Djokovic strongly criticizes the exclusion of Russian professionals from Wimbledon

Grand Slam Tournament
Djokovic strongly criticizes the exclusion of Russian professionals from Wimbledon

Novak Djokovic at a Serbia Open press conference in Belgrade: “When politics interferes in the sport, the result is not good.”

© Andrej Isakovic / AFP

The world number one in tennis, Novak Djokovic, does not think the exclusion of Russian and Belarusian professionals from Wimbledon is a good idea. He fundamentally condemns wars, but such measures are “crazy”.

The number one in world tennis is currently playing her home tournament in Belgrade, the Serbia Open. It’s going a little better than last time. Novak Djokovic fought his way to the quarterfinals against compatriot Laslo Dere. At the tournament in Monte Carlo he had previously failed in the opening match and had shown himself to be completely out of shape. The Serb is now struggling with another story that doesn’t affect him at all: The Wimbledon organizers announced that Russian and Belarusian professionals will be excluded from the oldest tournament in the world because of the war in Ukraine.

Djokovic criticized the decision and simply called it “crazy”. Tennis professionals or athletes in general have nothing to do with the war, said Djokovic. “When politics interferes with sport, the result is not good.” In view of the wars in the Balkans, the 34-year-old recalled that he himself was a war child. Djokovic emphasized that he was the first to condemn wars, also with a view to the suffering of the civilian population.

Professional associations ATP and WTA criticize exclusion

The professional associations ATP and WTA also criticized the exclusion. “Discrimination on the basis of nationality is a violation of our agreement with Wimbledon that players’ participation is based solely on the ATP rankings,” the association said. It will now be discussed what consequences will follow. The WTA also announced this and said that they were “very disappointed”.
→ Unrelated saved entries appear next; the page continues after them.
Lemma put_name (c : SM) es n : km_model c es → strlen n ≤ 255 → n ++ [NUL] ∉ es.*1 → zlen es < 65535 →
  ∃ b c' es', km_put c (n ++ [NUL]) None = Ok (b, c') ∧ km_model c' es' ∧ es'.*1 ≡ₚ (n ++ [NUL]) :: es.*1.
Proof.
  intros Hm Hn Hni Hl. destruct (km_put_new c es (n ++ [NUL]) None Hm (zk_ok n Hn) Hni Hl) as (c' & es' & -> & Hm' & Hp).
  exists true, c', es'. split; [done|]. split; [done|]. by rewrite Hp.
Qed.

Lemma fst_length {A B} (es : list (A * B)) l : es.*1 ≡ₚ l → length es = length l.
Proof. intros Hp. apply Permutation_length in Hp. by rewrite length_fmap in Hp. Qed.

Definition put_one (n : cstring) (c : SM) : outcome SM := '(_, c) ← km_put c (n ++ [NUL]) None; Ok c.

Lemma put_names l (c : SM) es done :
  km_model c es → es.*1 ≡ₚ zk <$> done → NoDup (l ++ done) → Forall (λ n, strlen n ≤ 255) l →
  zlen (l ++ done) ≤ 65535 →
  ∃ c' es', foldM put_one l c = Ok c' ∧ km_model c' es' ∧ es'.*1 ≡ₚ zk <$> l ++ done.
Proof.
  revert c es done. induction l as [|n l IH]; intros c es done Hm Hp Hnd Hl Hs; [by exists c, es|].
  apply Forall_cons in Hl as [Hn Hl]. simpl in Hnd. apply NoDup_cons in Hnd as [Hni Hnd].
  apply not_elem_of_app in Hni as [Hni Hnd'].
  destruct (put_name c es n Hm Hn) as (b & c1 & es1 & Hput & Hm1 & Hp1).
  { by rewrite Hp, zk_elem. }
  { rewrite (fst_length _ _ Hp), length_fmap. rewrite length_app in Hs. simpl in Hs. lia. }
  assert (Hone : put_one n c = Ok c1) by (unfold put_one; by rewrite Hput).
  cbn [foldM]. rewrite Hone. obind.
  destruct (IH c1 es1 (n :: done)) as (c' & es' & Hf & Hm' & Hp'); auto.
  - by rewrite Hp1, Hp.
  - rewrite <-Permutation_middle. constructor; [|done]. by apply not_elem_of_app.
  - rewrite length_app in Hs |- *. simpl in *. lia.
  - exists c', es'. split; [done|]. split; [done|]. rewrite Hp'. by rewrite <-Permutation_middle.
Qed.

(** The two maps are filled independently. *)
Lemma sort_entries l (reg bak r b : SM) :
  foldM put_one (filter regular l) reg = Ok r → foldM put_one (filter backup l) bak = Ok b →
  foldM sort_entry l (reg, bak) = Ok (r, b).
Proof.
  revert reg bak. induction l as [|n l IH]; intros reg bak Hr Hb; [by simplify_eq/=|].
  rewrite filter_cons in Hr, Hb. cbn [foldM].
  assert (Hsort : sort_entry n (reg, bak) =
    if decide (regular n) then reg ← put_one n reg; Ok (reg, bak)
    else if decide (backup n) then bak ← put_one n bak; Ok (reg, bak) else Ok (reg, bak)).
  { unfold sort_entry, put_one. destruct (decide (n = STORAGE_KEY_FILE_NAME)) as [Hk|Hk].
    { rewrite !decide_False by (by intros [? _]). done. }
    destruct (extension n) as [e|] eqn:He.
    2: { rewrite decide_True by (unfold regular; by rewrite He). by destruct (km_put reg _ _) as [[? ?]| |]. }
    assert (Hreg : regular n ↔ e ∉ suffixes) by (unfold regular; rewrite He; tauto).
    assert (Hbak : backup n ↔ e = str ".bak").
    { unfold backup. rewrite He. split; [by intros [_ [= ->]]|by intros ->]. }
    destruct (decide (e = str ".bak")) as [->|Heb].
    { rewrite decide_False by (rewrite Hreg; intros Hs; apply Hs, bak_suffix). rewrite decide_True by tauto.
      by destruct (km_put bak _ _) as [[? ?]| |]. }
    destruct (decide (e ≠ str ".tmp" ∧ e ≠ str ".bad")) as [[H1 H2]|Ht].
    - rewrite decide_True; [by destruct (km_put reg _ _) as [[? ?]| |]|]. apply Hreg.
      unfold suffixes. rewrite !not_elem_of_cons. repeat split; try done. apply not_elem_of_nil.
    - rewrite decide_False; [rewrite decide_False by tauto; done|]. rewrite Hreg. intros Hs.
      unfold suffixes in Hs. rewrite !not_elem_of_cons in Hs. destruct Hs as (_ & ? & ? & _). by apply Ht. }
  assert (Hnot : regular n → ~ backup n).
  { intros [_ Hr'] [_ He]. rewrite He in Hr'. apply Hr', bak_suffix. }
  rewrite Hsort. destruct (decide (regular n)) as [Hreg|Hreg].
  - rewrite decide_False in Hb by auto. cbn [foldM] in Hr. apply bind_Ok in Hr as (reg1 & -> & Hr). obind. by apply IH.
  - destruct (decide (backup n)).
    + cbn [foldM] in Hb. apply bind_Ok in Hb as (bak1 & -> & Hb). obind. by apply IH.
    + by apply IH.
Qed.

Context (ns : cstring).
Wimbledon organizers conceded it was hard for those affected to suffer at the hands of the Russian leadership. And the tournament is also suffering: Affected by the exclusion are Daniil Medvedev, second in the world rankings, and Aryna Sabalenka from Belarus, who was only eliminated in the semi-finals in Wimbledon last year. Andrei Rublev, Karen Khachanov and Arslan Karazew from the top 30 are missing among the men. Six players among the top 40 are affected.

Wimbledon is the first tennis event to take this step. Other sports have already excluded athletes from Russia and Belarus from their events in recent weeks.